[The records — start]

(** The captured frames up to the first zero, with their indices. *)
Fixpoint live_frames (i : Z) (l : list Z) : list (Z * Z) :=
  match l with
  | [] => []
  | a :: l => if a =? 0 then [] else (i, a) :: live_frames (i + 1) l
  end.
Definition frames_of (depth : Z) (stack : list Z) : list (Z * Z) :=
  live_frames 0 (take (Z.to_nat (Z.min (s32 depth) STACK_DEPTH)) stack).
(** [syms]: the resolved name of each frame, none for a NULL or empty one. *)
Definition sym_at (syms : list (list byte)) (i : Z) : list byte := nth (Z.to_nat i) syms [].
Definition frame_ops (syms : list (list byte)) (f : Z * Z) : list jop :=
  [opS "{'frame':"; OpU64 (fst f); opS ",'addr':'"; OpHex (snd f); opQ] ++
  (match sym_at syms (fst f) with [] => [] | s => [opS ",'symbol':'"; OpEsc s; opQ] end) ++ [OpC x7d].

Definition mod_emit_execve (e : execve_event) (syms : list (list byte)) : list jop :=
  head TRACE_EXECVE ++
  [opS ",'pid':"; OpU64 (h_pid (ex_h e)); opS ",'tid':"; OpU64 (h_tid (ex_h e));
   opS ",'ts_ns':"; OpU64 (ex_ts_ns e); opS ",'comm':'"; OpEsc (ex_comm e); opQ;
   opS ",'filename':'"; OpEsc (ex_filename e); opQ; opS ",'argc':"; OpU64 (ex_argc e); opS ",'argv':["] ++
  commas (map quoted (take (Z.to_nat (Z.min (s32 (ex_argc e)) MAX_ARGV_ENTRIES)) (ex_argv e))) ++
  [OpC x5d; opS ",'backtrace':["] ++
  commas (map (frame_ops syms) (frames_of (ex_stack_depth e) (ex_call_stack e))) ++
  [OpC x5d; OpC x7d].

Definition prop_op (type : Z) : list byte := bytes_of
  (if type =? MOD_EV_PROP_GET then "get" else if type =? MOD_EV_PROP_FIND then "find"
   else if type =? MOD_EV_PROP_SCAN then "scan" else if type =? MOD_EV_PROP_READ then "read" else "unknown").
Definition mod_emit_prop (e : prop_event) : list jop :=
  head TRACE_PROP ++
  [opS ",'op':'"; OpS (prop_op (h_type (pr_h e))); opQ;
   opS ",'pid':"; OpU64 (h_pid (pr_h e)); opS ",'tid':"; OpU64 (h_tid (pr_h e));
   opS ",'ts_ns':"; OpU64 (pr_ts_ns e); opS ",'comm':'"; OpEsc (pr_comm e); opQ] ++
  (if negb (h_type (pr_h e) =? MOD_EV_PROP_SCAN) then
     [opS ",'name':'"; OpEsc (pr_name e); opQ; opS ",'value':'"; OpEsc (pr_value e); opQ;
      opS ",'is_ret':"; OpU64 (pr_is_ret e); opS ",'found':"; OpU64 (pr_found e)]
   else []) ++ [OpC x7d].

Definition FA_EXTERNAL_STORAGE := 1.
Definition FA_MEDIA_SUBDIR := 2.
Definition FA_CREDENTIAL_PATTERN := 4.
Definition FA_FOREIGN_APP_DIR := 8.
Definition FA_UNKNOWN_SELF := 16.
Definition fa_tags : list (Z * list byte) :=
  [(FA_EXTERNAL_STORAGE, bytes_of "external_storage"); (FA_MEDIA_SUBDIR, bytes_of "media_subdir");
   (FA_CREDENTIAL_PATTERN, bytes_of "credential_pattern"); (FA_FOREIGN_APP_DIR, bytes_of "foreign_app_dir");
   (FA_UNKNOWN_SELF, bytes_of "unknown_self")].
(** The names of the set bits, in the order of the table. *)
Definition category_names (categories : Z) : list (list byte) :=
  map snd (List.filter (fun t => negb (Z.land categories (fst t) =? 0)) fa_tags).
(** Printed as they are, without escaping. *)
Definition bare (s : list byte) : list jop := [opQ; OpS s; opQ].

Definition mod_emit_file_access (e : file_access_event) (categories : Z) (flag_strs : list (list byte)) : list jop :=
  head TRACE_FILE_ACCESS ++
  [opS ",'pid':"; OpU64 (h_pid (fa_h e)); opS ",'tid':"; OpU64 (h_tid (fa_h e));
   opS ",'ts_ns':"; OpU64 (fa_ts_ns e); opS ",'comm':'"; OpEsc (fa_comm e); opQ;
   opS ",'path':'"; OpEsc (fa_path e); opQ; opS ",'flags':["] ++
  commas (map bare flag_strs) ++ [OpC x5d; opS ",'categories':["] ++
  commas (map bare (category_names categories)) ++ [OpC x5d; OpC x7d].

[The records — finish]
[The records — start]

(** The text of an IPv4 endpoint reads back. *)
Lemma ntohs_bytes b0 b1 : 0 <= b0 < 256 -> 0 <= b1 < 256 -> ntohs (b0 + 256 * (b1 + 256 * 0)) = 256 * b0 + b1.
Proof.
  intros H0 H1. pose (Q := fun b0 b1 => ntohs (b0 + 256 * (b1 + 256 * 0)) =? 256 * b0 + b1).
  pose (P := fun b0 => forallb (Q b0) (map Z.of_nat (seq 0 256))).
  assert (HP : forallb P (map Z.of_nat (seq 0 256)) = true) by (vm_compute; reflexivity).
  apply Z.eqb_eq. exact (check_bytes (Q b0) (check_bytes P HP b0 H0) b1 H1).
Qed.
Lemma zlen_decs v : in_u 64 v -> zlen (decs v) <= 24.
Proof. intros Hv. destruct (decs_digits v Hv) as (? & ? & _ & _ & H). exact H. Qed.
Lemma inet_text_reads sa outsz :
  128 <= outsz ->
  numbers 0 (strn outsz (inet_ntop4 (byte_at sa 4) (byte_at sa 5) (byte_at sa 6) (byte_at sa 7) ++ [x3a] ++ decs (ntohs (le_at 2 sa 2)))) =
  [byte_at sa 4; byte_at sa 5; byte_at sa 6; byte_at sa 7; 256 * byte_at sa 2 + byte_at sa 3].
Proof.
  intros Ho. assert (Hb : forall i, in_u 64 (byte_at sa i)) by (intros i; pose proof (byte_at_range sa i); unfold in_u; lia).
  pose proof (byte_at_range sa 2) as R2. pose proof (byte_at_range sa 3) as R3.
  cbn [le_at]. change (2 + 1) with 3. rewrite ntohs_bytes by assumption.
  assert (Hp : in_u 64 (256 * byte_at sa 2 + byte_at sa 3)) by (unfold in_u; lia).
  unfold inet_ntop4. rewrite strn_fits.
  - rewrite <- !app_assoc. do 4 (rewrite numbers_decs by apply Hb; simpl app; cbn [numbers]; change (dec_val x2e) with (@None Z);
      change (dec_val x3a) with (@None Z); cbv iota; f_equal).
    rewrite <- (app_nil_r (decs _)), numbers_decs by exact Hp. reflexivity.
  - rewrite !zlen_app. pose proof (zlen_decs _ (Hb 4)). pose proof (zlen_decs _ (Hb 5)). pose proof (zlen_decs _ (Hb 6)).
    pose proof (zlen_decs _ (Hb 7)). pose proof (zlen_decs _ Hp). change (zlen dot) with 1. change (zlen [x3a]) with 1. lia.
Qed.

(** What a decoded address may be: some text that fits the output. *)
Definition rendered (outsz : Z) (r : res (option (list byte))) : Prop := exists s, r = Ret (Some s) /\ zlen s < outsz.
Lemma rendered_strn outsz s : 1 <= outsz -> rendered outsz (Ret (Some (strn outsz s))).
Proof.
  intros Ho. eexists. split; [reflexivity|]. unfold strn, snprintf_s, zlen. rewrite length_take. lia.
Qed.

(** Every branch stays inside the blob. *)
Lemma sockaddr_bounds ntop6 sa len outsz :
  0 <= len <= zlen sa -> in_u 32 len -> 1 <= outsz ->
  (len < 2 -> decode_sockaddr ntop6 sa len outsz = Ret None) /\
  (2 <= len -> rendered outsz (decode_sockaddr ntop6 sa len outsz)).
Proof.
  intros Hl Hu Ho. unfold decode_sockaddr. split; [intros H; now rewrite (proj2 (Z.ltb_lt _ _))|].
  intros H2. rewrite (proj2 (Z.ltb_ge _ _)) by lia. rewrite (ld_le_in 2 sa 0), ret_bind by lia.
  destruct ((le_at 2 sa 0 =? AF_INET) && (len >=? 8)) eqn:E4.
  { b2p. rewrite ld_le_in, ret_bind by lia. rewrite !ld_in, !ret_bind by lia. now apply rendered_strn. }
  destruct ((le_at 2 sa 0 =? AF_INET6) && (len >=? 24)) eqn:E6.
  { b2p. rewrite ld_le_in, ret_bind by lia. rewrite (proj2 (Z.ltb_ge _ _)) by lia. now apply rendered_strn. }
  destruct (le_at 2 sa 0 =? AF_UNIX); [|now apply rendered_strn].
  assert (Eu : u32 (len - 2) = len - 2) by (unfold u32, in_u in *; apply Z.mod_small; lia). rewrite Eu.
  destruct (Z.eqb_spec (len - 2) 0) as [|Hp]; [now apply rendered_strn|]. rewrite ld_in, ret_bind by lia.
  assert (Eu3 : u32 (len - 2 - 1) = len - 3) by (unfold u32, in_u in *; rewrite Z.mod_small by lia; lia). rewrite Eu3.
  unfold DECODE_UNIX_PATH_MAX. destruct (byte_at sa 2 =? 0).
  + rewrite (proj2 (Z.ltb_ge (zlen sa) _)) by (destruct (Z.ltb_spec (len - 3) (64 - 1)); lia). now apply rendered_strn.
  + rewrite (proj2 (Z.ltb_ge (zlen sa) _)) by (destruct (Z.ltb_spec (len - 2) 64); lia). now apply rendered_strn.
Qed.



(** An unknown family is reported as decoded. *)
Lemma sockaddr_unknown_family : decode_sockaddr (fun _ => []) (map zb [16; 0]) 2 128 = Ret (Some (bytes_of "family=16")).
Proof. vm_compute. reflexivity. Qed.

[The records — finish]
[The records — start]

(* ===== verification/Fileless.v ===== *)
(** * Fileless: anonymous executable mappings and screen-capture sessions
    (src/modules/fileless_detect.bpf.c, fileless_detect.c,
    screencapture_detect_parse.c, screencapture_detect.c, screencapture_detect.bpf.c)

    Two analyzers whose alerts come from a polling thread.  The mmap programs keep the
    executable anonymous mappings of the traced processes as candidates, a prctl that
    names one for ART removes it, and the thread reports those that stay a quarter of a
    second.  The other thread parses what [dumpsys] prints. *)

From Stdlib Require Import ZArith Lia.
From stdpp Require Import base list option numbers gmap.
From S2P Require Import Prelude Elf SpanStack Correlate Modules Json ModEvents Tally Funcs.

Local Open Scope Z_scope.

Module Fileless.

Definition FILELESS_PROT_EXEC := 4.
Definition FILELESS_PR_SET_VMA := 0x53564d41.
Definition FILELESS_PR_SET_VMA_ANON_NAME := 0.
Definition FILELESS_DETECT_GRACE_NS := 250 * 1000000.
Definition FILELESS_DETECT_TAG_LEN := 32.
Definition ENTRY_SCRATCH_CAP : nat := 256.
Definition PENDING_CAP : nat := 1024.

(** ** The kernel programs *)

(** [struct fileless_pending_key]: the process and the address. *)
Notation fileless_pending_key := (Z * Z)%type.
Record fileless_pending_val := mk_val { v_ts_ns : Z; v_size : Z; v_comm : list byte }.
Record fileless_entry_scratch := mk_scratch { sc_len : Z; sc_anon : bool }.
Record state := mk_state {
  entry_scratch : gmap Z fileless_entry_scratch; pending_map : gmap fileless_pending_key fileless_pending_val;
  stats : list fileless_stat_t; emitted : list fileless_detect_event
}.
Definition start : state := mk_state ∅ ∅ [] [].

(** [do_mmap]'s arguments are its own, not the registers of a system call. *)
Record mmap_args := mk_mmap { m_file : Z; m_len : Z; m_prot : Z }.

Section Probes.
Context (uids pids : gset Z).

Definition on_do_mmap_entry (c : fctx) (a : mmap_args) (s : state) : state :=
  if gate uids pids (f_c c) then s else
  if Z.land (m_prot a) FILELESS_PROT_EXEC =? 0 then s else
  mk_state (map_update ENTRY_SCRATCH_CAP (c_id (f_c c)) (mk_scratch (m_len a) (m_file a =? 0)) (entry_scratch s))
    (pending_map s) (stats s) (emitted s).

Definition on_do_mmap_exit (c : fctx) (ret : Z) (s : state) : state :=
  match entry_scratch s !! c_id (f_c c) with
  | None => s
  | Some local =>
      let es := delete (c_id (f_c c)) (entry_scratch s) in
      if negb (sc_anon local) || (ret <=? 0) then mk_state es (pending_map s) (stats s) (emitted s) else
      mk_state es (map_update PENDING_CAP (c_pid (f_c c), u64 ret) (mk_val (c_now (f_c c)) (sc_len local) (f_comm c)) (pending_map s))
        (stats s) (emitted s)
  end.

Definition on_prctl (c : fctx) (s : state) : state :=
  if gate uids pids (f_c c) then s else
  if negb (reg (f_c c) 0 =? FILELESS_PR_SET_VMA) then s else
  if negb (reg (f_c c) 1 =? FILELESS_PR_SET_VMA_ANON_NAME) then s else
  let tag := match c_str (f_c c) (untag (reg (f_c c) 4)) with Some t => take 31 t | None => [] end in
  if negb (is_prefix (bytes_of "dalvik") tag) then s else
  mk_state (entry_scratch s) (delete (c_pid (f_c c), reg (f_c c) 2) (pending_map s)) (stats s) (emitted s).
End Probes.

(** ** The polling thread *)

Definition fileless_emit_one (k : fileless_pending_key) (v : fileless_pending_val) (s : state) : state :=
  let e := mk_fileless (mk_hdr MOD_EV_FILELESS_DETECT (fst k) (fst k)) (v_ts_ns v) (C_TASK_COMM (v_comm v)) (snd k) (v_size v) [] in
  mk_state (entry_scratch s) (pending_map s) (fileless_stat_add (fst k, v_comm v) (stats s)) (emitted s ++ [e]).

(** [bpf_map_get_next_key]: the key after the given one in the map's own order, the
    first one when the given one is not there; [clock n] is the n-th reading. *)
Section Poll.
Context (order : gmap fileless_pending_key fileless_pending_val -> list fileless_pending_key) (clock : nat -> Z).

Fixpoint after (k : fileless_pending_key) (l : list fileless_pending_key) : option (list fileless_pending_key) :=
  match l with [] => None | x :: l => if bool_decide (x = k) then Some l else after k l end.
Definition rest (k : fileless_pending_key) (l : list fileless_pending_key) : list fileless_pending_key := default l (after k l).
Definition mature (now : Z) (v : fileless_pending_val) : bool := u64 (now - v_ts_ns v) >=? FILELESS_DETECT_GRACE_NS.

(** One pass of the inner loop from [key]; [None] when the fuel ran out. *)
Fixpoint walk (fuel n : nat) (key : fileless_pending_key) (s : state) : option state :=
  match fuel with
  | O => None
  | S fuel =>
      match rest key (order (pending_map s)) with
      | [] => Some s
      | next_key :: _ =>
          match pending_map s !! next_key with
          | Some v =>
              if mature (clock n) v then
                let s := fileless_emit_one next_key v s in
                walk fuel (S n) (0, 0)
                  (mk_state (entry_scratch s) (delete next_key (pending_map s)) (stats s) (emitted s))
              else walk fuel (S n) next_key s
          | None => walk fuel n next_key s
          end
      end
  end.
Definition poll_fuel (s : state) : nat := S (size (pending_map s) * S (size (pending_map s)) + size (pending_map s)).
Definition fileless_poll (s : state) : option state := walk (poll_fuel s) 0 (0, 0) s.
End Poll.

[The records — finish]

#### [Work required]
All lines above between those holding "(** One pass" and "(mk_state (entry_scratch s)", inclusive, must be set down unchanged, and no other line may be included.

#### [Exercise result]
(** One pass of the inner loop from [key]; [None] when the fuel ran out. *)
Fixpoint walk (fuel n : nat) (key : fileless_pending_key) (s : state) : option state :=
  match fuel with
  | O => None
  | S fuel =>
      match rest key (order (pending_map s)) with
      | [] => Some s
      | next_key :: _ =>
          match pending_map s !! next_key with
          | Some v =>
              if mature (clock n) v then
                let s := fileless_emit_one next_key v s in
                walk fuel (S n) (0, 0)
                  (mk_state (entry_scratch s) (delete next_key (pending_map s)) (stats s) (emitted s))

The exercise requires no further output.